The functional plasticity of the YhdWXYZ ABC transporter enables antibiotic homeostasis and host colonisation in enteric bacteria

ABC transporters are key determinants of bacterial adaptation, yet their functional plasticity remains poorly understood. Here, we characterize the type I ABC transporter YhdWXYZ and uncover a striking functional divergence linked to the presence of its substrate-binding protein (SBP). In Escherichia coli K-12, where yhdW is a pseudogene, deletion of yhdWXYZ increases susceptibility to mecillinam and lomefloxacin and leads to intracellular accumulation of lomefloxacin, indicating a role in antibiotic homeostasis.
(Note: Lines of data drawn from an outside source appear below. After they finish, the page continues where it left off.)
Lemma last_segment_virtual I k :
  last_segment (split_on "_"%char (virtual_id I k)) = last_segment (split_on "_"%char k).
Proof. rewrite split_on_virtual. apply last_segment_app, split_on_nonempty. Qed.

(** The file asked for a virtual identifier whose kind holds no
    underscore: the file of the base identifier when that one has two
    segments, and otherwise a file named after the virtual identifier
    itself, suffix included. *)
Theorem virtual_id_file self I k m :
  to_augment self = true ->
  free_of "_"%char k = true ->
  (length (split_on "_"%char I) = 2 ->
     file_name self (virtual_id I k) m = I +:+ "_" +:+ m +:+ ".npy" /\
     file_name self (virtual_id I k) m = file_name self I m) /\
  (length (split_on "_"%char I) <> 2 ->
     file_name self (virtual_id I k) m = virtual_id I k +:+ "_" +:+ m +:+ ".npy").
Proof.
  intros Haug Hk. split.
  - intros H2. rewrite (file_name_virtual self I k m Haug Hk H2). split; [done|].
    unfold file_name. by rewrite H2, andb_false_r.
  - intros H2. unfold file_name. rewrite Haug, split_on_virtual.
    rewrite (split_on_free _ _ Hk), length_app. simpl.
    by rewrite (proj2 (Nat.eqb_neq _ _)) by lia.
Qed.

(** Which kind decides the routing of a virtual identifier: the part of
    the kind after its last underscore.  A kind without underscore that
    is configured is routed; a kind that holds an underscore is routed only
    if its last part is itself a configured kind. *)
Theorem virtual_id_routing self I k :
  last_segment (split_on "_"%char (virtual_id I k)) = last_segment (split_on "_"%char k) /\
  (free_of "_"%char k = true -> k ∈ augment_types self ->
     routed self (last_segment (split_on "_"%char (virtual_id I k))) = true) /\
  (last_segment (split_on "_"%char k) ∉ augment_types self ->
     forall arr w,
       augment self (last_segment (split_on "_"%char (virtual_id I k))) arr w = (Ok arr, w)).
Proof.
  pose proof (last_segment_virtual I k) as Hlast.
  split_and!; [exact Hlast | |].
  - intros Hk Hin. rewrite Hlast, (split_on_free _ _ Hk).
    unfold routed, last_segment. simpl. by apply bool_decide_eq_true_2.
  - intros Hnot arr w. rewrite Hlast. unfold augment, routed.
    by rewrite bool_decide_eq_false_2.
Qed.

(** Every item the constructor adds for a kind is the base item's
    selected array with the transformations of that kind applied: for a
    single modality, a base identifier of two segments at row i and the
    j-th kind, free of underscores, position (1 + j) * |L| + i of the
    expanded table names the virtual identifier, the loader reads the
    base identifier's file, and runs on its selected channels the steps
    whose names occur in the kind. *)
Theorem virtual_item_transforms_base (a : @Args T L Lb) g self w0 fs i j I l k m vol x w :
  __init__ a g = Ok (self, w0) ->
  arg_to_augment a = true ->
  NoDup (arg_augment_types a) ->
  arg_modality a = [m] ->
  arg_labels a !! i = Some (I, l) ->
  arg_augment_types a !! j = Some k ->
  free_of "_"%char k = true ->
  length (split_on "_"%char I) = 2 ->
  fs !! path_join (arg_data_dir a) (I +:+ "_" +:+ m +:+ ".npy") = Some vol ->
  select_channels self vol = Ok x ->
  index_values (labels self).*1 (Z.of_nat ((1 + j) * length (arg_labels a) + i))
    = Ok (virtual_id I k) /\
  load_single fs self (virtual_id I k) w = run_steps (applicable self k) x w.
Proof.
  intros Hinit Haug Hnd Hmod Hi Hj Hk Hseg Hfile Hsel.
  destruct (expanded_table_of_init a g self w0 Haug Hnd Hinit)
    as (Hlabels & Hlen & _ & _ & Hpos & _).
  apply init_inv in Hinit as (_ & _ & Hdir & Hm & Hta & Hkinds & _).
  specialize (Hpos i j (I, l) k Hi Hj). simpl in Hpos.
  split.
  - unfold index_values. rewrite length_fmap.
    pose proof (lookup_lt_Some _ _ _ Hpos) as Hlt.
    rewrite (proj2 (Z.leb_le 0 _)), (proj2 (Z.ltb_lt _ _)) by lia. simpl.
    rewrite Nat2Z.id, list_lookup_fmap, Hpos. reflexivity.
  - assert (Hto : to_augment self = true) by congruence.
    pose proof (file_name_virtual self I k m Hto Hk Hseg) as Hname.
    rewrite (load_single_eval fs self _ w m vol x); try done.
    + pose proof (last_segment_virtual I k) as Hlast.
      rewrite Hlast, (split_on_free _ _ Hk). change (last_segment [k]) with k.
      rewrite augment_runs_applicable.
      unfold routed. rewrite bool_decide_eq_true_2; [done|].
      rewrite Hkinds. apply list_elem_of_lookup. by exists j.
    + by rewrite Hm, Hmod.
    + rewrite Hname, Hdir. unfold np_load. by rewrite Hfile.
Qed.

End VirtualFacts.

(** ** Identifiers of the expanded table *)

Section DistinctFacts.
Context {T L : Type} `{Lb : Libs T}.
Implicit Types (self : @DatasetGenerator T L Lb) (table : list (string * L)).
Implicit Types (I k : string) (K ids : list string).

Lemma virtual_id_inj I k I' k' :
  free_of "_"%char k = true -> free_of "_"%char k' = true ->
  virtual_id I k = virtual_id I' k' -> I = I' /\ k = k'.
Proof.
  intros Hk Hk' E. apply (f_equal (split_on "_"%char)) in E.
  rewrite !split_on_virtual, (split_on_free _ _ Hk), (split_on_free _ _ Hk') in E.
  apply app_inj_tail in E as [E ->]. split; [|done].
  rewrite <- (join_split "_"%char I), <- (join_split "_"%char I'). by rewrite E.
Qed.

Lemma virtual_id_segments I k :
  free_of "_"%char k = true ->
  length (split_on "_"%char (virtual_id I k)) = S (length (split_on "_"%char I)).
Proof.
  intros Hk. rewrite split_on_virtual, (split_on_free _ _ Hk), length_app. simpl. lia.
Qed.

Lemma elem_of_concat_fmap {A B} (f : A -> list B) (l : list A) (y : B) :
  y ∈ concat (f <$> l) <-> exists x, x ∈ l /\ y ∈ f x.
Proof.
  induction l as [|x l IH]; csimpl.
  - split; [by intros ?%elem_of_nil | by intros (x & ?%elem_of_nil & _)].
  - rewrite elem_of_app, IH. split.
    + intros [H|(x' & Hx' & Hy)]; [exists x; split; [by left|done] |].
      exists x'. split; [by right|done].
    + intros (x' & Hx' & Hy). apply elem_of_cons in Hx' as [->|Hx']; [by left|].
      right. by exists x'.
Qed.

Lemma fmap_fst_suffixed k table :
  (suffixed k table).*1 = (fun I => virtual_id I k) <$> table.*1.
Proof.
  unfold suffixed. rewrite <- !list_fmap_compose. by apply list_fmap_ext.
Qed.

Lemma fmap_fst_blocks table K :
  (concat ((fun k => suffixed k table) <$> K)).*1
    = concat ((fun k => (fun I => virtual_id I k) <$> table.*1) <$> K).
Proof.
  induction K as [|k K IH]; csimpl; [done|].
  by rewrite fmap_app, IH, fmap_fst_suffixed.
Qed.

Lemma NoDup_blocks ids K :
  NoDup ids -> NoDup K -> Forall (fun k => free_of "_"%char k = true) K ->
  NoDup (concat ((fun k => (fun I => virtual_id I k) <$> ids) <$> K)).
Proof.
  intros Hids HK Hfree. induction HK as [|k K Hk HK IH]; csimpl; [constructor|].
  apply Forall_cons in Hfree as [Hfk HfK].
  apply NoDup_app. split_and!.
  - apply NoDup_fmap_2_strong; [|done].
    intros I I' _ _ E. by apply (virtual_id_inj I k I' k Hfk Hfk) in E as [-> _].
  - intros y Hy Hy'. apply list_elem_of_fmap in Hy as (I & -> & HI).
    apply elem_of_concat_fmap in Hy' as (k' & Hk' & Hy').
    apply list_elem_of_fmap in Hy' as (I' & E & HI').
    rewrite Forall_forall in HfK.
    apply (virtual_id_inj I k I' k' Hfk (HfK k' Hk')) in E as [_ ->]. contradiction.
  - by apply IH.
Qed.

Lemma filter_none {A} (P : A -> Prop) `{forall x, Decision (P x)} (l : list A) :
  Forall (fun x => ~ P x) l -> filter P l = [].
Proof.
  induction 1 as [|x l Hx _ IH]; [done|]. by rewrite filter_cons_False.
Qed.

Lemma loc_NoDup table p I (l : L) :
  NoDup table.*1 -> table !! p = Some (I, l) -> loc table I = [l].
Proof.
  unfold loc. revert p. induction table as [|[I0 l0] table IH]; intros p Hnd Hp; [done|].
  csimpl in Hnd. apply NoDup_cons in Hnd as [Hnot Hnd].
  destruct p as [|p]; simpl in Hp.
  - injection Hp as -> ->. rewrite filter_cons_True by done.
    assert (Hnone : filter (fun row : string * L => row.1 = I) table = []).
    { apply filter_none, Forall_forall. intros [I' l'] Hin E. simpl in E. subst.
      apply Hnot. apply list_elem_of_fmap. by exists (I, l'). }
    by rewrite Hnone.
  - rewrite filter_cons_False.
    + by apply (IH p).
    + simpl. intros ->. apply Hnot. apply list_elem_of_fmap.
      exists (I, l). split; [done|]. by apply list_elem_of_lookup_2 in Hp.
Qed.
(** * Property application layer of react-native-windows

    A shallow embedding of
    [vnext/Microsoft.ReactNative/Utils/PropertyUtils.h]: the edge and
    corner resolvers [GetThickness] and [GetCornerRadius], and the
    family of [TryUpdate...] dispatchers that apply one
    (property name, property value) pair to a XAML element and to the
    shadow node that owns its edge and corner arrays. *)

From Stdlib Require Import ZArith Bool List String Lia.
From Stdlib Require Import Floats.SpecFloat.
Import ListNotations.

(** ** C++ [double]

    IEEE 754 binary64 values, as the Standard Library's [spec_float]
    (signed zeros, infinities, NaN and finite [m * 2^e]).  The header
    never does arithmetic on them: it copies them, compares them with
    [!=] and takes [std::max]. *)
Module Double.

Definition double : Set := spec_float.

Definition prec : Z := 53.
Definition emax : Z := 1024.

(** [static_cast<double>(n)] of an integer, round to nearest even. *)
Definition of_Z (n : Z) : double := binary_normalize prec emax n 0 false.

(** The literal [0] / [0.0]. *)
Definition zero : double := S754_zero false.

(** [x == y], [x != y], [x < y], [x <= y]: false on NaN except [!=]. *)
Definition eqb (x y : double) : bool := SFeqb x y.
Definition neqb (x y : double) : bool := negb (SFeqb x y).
Definition ltb (x y : double) : bool := SFltb x y.
Definition leb (x y : double) : bool := SFleb x y.

(** [std::max<double>(a, b)] is [(a < b) ? b : a]. *)
Definition max (a b : double) : double := if ltb a b then b else a.

(** [static_cast<int32_t>(d)]: truncation toward zero; the result is
    undefined (here [None]) when the truncated value does not fit, and
    for infinities and NaN. *)
Definition trunc (d : double) : option Z :=
  match d with
  | S754_zero _ => Some 0%Z
  | S754_finite s m e =>
      let a := match e with
               | Z0 => Zpos m
               | Zpos p => Z.shiftl (Zpos m) (Zpos p)
               | Zneg p => Z.shiftr (Zpos m) (Zpos p)
               end in
      Some (if s then Z.opp a else a)
  | S754_infinity _ | S754_nan => None
  end.
(** What [startRender] hands to the first call of [renderFrame]. *)
Lemma startRender_session (host : Host) (script : string) (p p0 : Page) (s0 : Session) :
  startRender cfg host script p = (p0, Some s0) ->
  scenes script <> [] /\
  sessionScenes s0 = scenes script /\
  currentFrame s0 = 0%Z /\
  framesPerScene s0 = Timeline.framesPerScene (sceneDuration cfg) /\
  totalFrames s0 =
    Timeline.totalFrames (sceneDuration cfg) (List.length (scenes script)) /\
  (1 <= totalFrames s0)%Z /\
  rafRef p0 = None /\
  exists r, recorderRef p0 = Some r /\ recorderState r = Recording.
Proof.
  unfold startRender.
  destruct (isClient host); cbn [negb]; [|discriminate].
  destruct (hasMediaRecorder host); cbn [negb]; [|discriminate].
  destruct (canvasMounted host); cbn [negb]; [|discriminate].
  destruct (List.length (scenes script) =? 0)%nat eqn:El; [discriminate|].
  apply Nat.eqb_neq in El.
  destruct (contextAvailable host); cbn [negb]; [|discriminate].
  destruct (find (isTypeSupported host) MIME_PREFERENCE) as [mime|]; [|discriminate].
  intros E. injection E as <- <-. cbn.
  repeat split; try reflexivity.
  - intros E. rewrite E in El. now apply El.
  - unfold Timeline.framesPerScene. nia.
  - apply teardownRecording_rafRef.
  - eexists. split; reflexivity.
Qed.

Lemma renderFrame_invariant (total : Z) (p : Page) (s : Session) :
  totalFrames s = total ->
  (0 <= currentFrame s <= total)%Z ->
  (exists r, recorderRef p = Some r /\ recorderState r = Recording) ->
  loopInvariant total (frame (p, s)).
Proof.
  intros HT Hc [r [Hr Hst]]. unfold loopInvariant.
  destruct (Z_le_gt_dec (currentFrame s + 1) (totalFrames s)) as [Hle | Hgt].
  - destruct (renderFrame_scheduled p s Hle) as (Hraf & Hrec & _ & Hcur & Htot).
    cbv zeta in *. rewrite Hcur, Htot, Hraf, Hrec.
    split; [assumption|]. split; [lia|]. left.
    split; [lia|]. split; [discriminate|]. now exists r.
  - destruct (renderFrame_finished p s ltac:(lia)) as (Hraf & Hrec & Hcur & Htot).
    cbv zeta in *. destruct (Hrec r Hr) as [Hstop Hcalls].
    rewrite Hcur, Htot, Hraf.
    split; [assumption|]. split; [lia|]. right.
    split; [lia|]. split; [reflexivity|]. split; [assumption|].
    rewrite (Hcalls Hst). apply in_or_app. right. now left.
Qed.

Lemma loop_states_invariant (start : Page * Session) (total : Z) :
  totalFrames (snd start) = total ->
  currentFrame (snd start) = 0%Z ->
  (0 <= total)%Z ->
  (exists r, recorderRef (fst start) = Some r /\ recorderState r = Recording) ->
  forall ps, reached start ps -> loopInvariant total ps.
Proof.
  intros HT H0 Hpos Hrec ps Hreach.
  induction Hreach as [|[p s] Hreach IH Hraf].
  - destruct start as [p s]. cbn [fst snd] in *.
    apply renderFrame_invariant; [assumption | lia | assumption].
  - destruct IH as (IHT & IHc & [(Hle & _ & Hr) | (_ & Hnone & _)]).
    + cbn [fst snd] in *. apply renderFrame_invariant; [assumption | lia | assumption].
    + cbn [fst] in Hraf. contradiction.
Qed.

(** The loop stops: after the first call, [total] display refreshes
    bring the driver to the state with no callback pending. *)
Lemma refreshes_complete (n : nat) :
  forall (ps : Page * Session) (total : Z),
    loopInvariant total ps ->
    (total + 1 - currentFrame (snd ps) <= Z.of_nat n)%Z ->
    let final := refreshes Math_sin Math_cos measureText cfg n ps in
    loopInvariant total final /\
    rafRef (fst final) = None /\
    currentFrame (snd final) = (total + 1)%Z.
Proof.
  induction n as [|n IH]; intros [p s] total Hinv Hfuel; cbn [refreshes].
  - destruct Hinv as (HT & Hc & [(Hle & _) | (Heq & Hnone & Hrest)]);
      cbn [fst snd] in *; [lia|].
    split; [|now split].
    split; [assumption|]. split; [assumption|]. right. now repeat split.
  - unfold animationFrame. cbn [fst].
    pose proof Hinv as Hinv0.
    destruct Hinv as (HT & Hc & [(Hle & Hraf & Hrec) | (Heq & Hnone & Hrest)]);
      cbn [fst snd] in *.
    + destruct (rafRef p) as [h|] eqn:Eraf; [|contradiction].
      fold frame.
      assert (Hnext : loopInvariant total (frame (p, s)))
        by (apply renderFrame_invariant; [assumption | lia | assumption]).
      apply IH; [assumption|].
      destruct (renderFrame_counts (p, s)) as [Hcur _]. fold frame in Hcur.
      rewrite Hcur. cbn [snd]. lia.
    + rewrite Hnone. apply IH; [assumption|]. cbn [snd]. lia.
Qed.

End DriverFacts.

(** C6, as stated, fails in the state that completes the render: the
    counter is incremented before it is compared with totalFrames, so the
    driver stops the recorder with currentFrame = totalFrames + 1.  Here
    one scene of 4 seconds, 120 frames. *)
Lemma completed_state_exceeds_total :
  match handleGenerate sinAtZero cosAtZero fixedPitch defaultStyle
                       capableHost "A" mountedPage with
  | (p, Some s) =>
      let final := refreshes sinAtZero cosAtZero fixedPitch defaultStyle 120 (p, s) in
      rafRef (fst final) = None /\
      last (calls (fst final)) RecorderStart = RecorderStop /\
      totalFrames (snd final) = 120%Z /\
      currentFrame (snd final) = 121%Z /\
      ~ (currentFrame (snd final) <= totalFrames (snd final))%Z
  | (_, None) => False
  end.
Proof. vm_compute. repeat split. intros H. now apply H. Qed.

(** C6, amended. For every render that starts (so for every non-empty
    scene list) and every scene duration: the counter is 0 when the loop
    begins and every timeline step adds exactly 1 to it.  In every state
    of the render loop 1 <= currentFrame <= totalFrames + 1, and either
    currentFrame <= totalFrames, a further step is scheduled and the
    recorder is recording, or currentFrame = totalFrames + 1, nothing is
    scheduled and the recorder has been told to stop.  So every step
    starts, and paints, with 0 <= currentFrame <= totalFrames, and the
    state that completes the render is the one with
    currentFrame = totalFrames + 1.  That state is reached after
    totalFrames display refreshes. *)
Theorem render_loop_frame_counter
  (Math_sin Math_cos : Angle -> Q) (measureText : string -> string -> Q)
  (cfg : StyleConfig) (host : Host) (script : string) (p p0 : Page) (s0 : Session)
  (Hstart : startRender cfg host script p = (p0, Some s0)) :
  let step := renderFrame Math_sin Math_cos measureText cfg in
  let total := Timeline.totalFrames (sceneDuration cfg) (List.length (scenes script)) in
  handleGenerate Math_sin Math_cos measureText cfg host script p =
    (fst (step (p0, s0)), Some (snd (step (p0, s0)))) /\
  scenes script <> [] /\
  currentFrame s0 = 0%Z /\ totalFrames s0 = total /\
  (forall ps, currentFrame (snd (step ps)) = (currentFrame (snd ps) + 1)%Z) /\
  (forall ps, LoopState Math_sin Math_cos measureText cfg (p0, s0) ps ->
              loopInvariant total ps) /\
  (let final := refreshes Math_sin Math_cos measureText cfg
                          (Z.to_nat total) (step (p0, s0)) in
   loopInvariant total final /\
   rafRef (fst final) = None /\
   currentFrame (snd final) = (total + 1)%Z).
Proof.
  intros step total.
  destruct (startRender_session cfg host script p p0 s0 Hstart)
    as (Hne & _ & H0 & _ & HT & Hpos & _ & Hrec).
  fold total in HT.
  split.
  { unfold handleGenerate. rewrite Hstart. fold step.
    now destruct (step (p0, s0)). }
  split; [assumption|]. split; [assumption|]. split; [assumption|].
  split; [intros ps; apply renderFrame_counts|].
  split.
  - apply loop_states_invariant; cbn [fst snd]; try assumption. lia.
  - assert (Hfirst : loopInvariant total (step (p0, s0))).
    { apply renderFrame_invariant; [assumption | lia | assumption]. }
    apply refreshes_complete; [assumption|].
    destruct Hfirst as (_ & Hc & _). lia.
Qed.

Lemma render_loop_frame_counter_witness :
  exists p0 s0,
    startRender defaultStyle capableHost "A" mountedPage = (p0, Some s0) /\
    forall ps,
      LoopState sinAtZero cosAtZero fixedPitch defaultStyle (p0, s0) ps ->
      loopInvariant 120 ps.
Proof.
  eexists. eexists. split; [reflexivity|].
  exact (proj1 (proj2 (proj2 (proj2 (proj2 (proj2
    (render_loop_frame_counter sinAtZero cosAtZero fixedPitch defaultStyle
       capableHost "A" mountedPage _ _ eq_refl))))))).
Defined.

(** ** Guards of [handleGenerate] *)

(** C7, as stated, fails where the browser has no MediaRecorder: that
    guard comes first and the request fails with its message, not with
    the no-scenes message. *)
Lemma no_scenes_error_is_masked :
  let host := mkHost true false true true (fun _ => true) in
  scenes "" = [] /\
  renderError (fst (handleGenerate sinAtZero cosAtZero fixedPitch defaultStyle
                                   host "" mountedPage)) = Some CaptureUnsupported /\
  renderError (fst (handleGenerate sinAtZero cosAtZero fixedPitch defaultStyle
                                   host "" mountedPage)) <> Some NoScenes.
Proof. cbv zeta. repeat split. discriminate. Qed.

(** C7, amended. When the parsed script has no scene, a generate request
    starts no capture session, whatever the browser offers: no session is
    returned (so no chunk buffer exists), no browser call is made (no
    MediaRecorder is constructed or started, no stream is captured, no
    frame is scheduled), the recorder reference is untouched and the
    canvas is not painted.  Where the page runs in a browser that has
    MediaRecorder and the canvas is mounted, the request fails with the
    no-scenes error. *)
Theorem generate_without_scenes
  (Math_sin Math_cos : Angle -> Q) (measureText : string -> string -> Q)
  (cfg : StyleConfig) (host : Host) (script : string) (p : Page)
  (Hnone : scenes script = []) :
  let r := handleGenerate Math_sin Math_cos measureText cfg host script p in
  snd r = None /\
  calls (fst r) = calls p /\
  recorderRef (fst r) = recorderRef p /\
  rafRef (fst r) = rafRef p /\
  canvasContext (fst r) = canvasContext p /\
  isRendering (fst r) = isRendering p /\
  (isClient host = true -> hasMediaRecorder host = true ->
   canvasMounted host = true -> renderError (fst r) = Some NoScenes).
Proof.
  unfold handleGenerate, startRender. rewrite Hnone. cbn [List.length Nat.eqb].
  destruct (isClient host), (hasMediaRecorder host), (canvasMounted host);
    cbn; repeat split; intros; congruence.
Qed.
In contrast, in Citrobacter rodentium , which encodes a complete YhdWXYZ system, deletion of the transporter does not affect antibiotic susceptibility. Biochemical analyses demonstrate that the YhdW SBP of C. rodentium binds asparagine with high affinity; however, genetic and physiological assays indicate that YhdWXYZ is not a primary asparagine importer under laboratory conditions, suggesting redundancy with other transport systems. Importantly, in vivo infection experiments reveal that YhdWXYZ contributes to early colonization and persistence in the host, as mutants display reduced bacterial loads and altered intestinal pathology in mice. Together, these findings show that loss of the SBP in E. coli is associated with a functional shift of YhdWXYZ toward antibiotic homeostasis, whereas in C. rodentium , the complete transporter contributes to host adaptation. This work highlights the evolutionary and functional flexibility of ABC transporters in bacterial physiology and pathogenesis.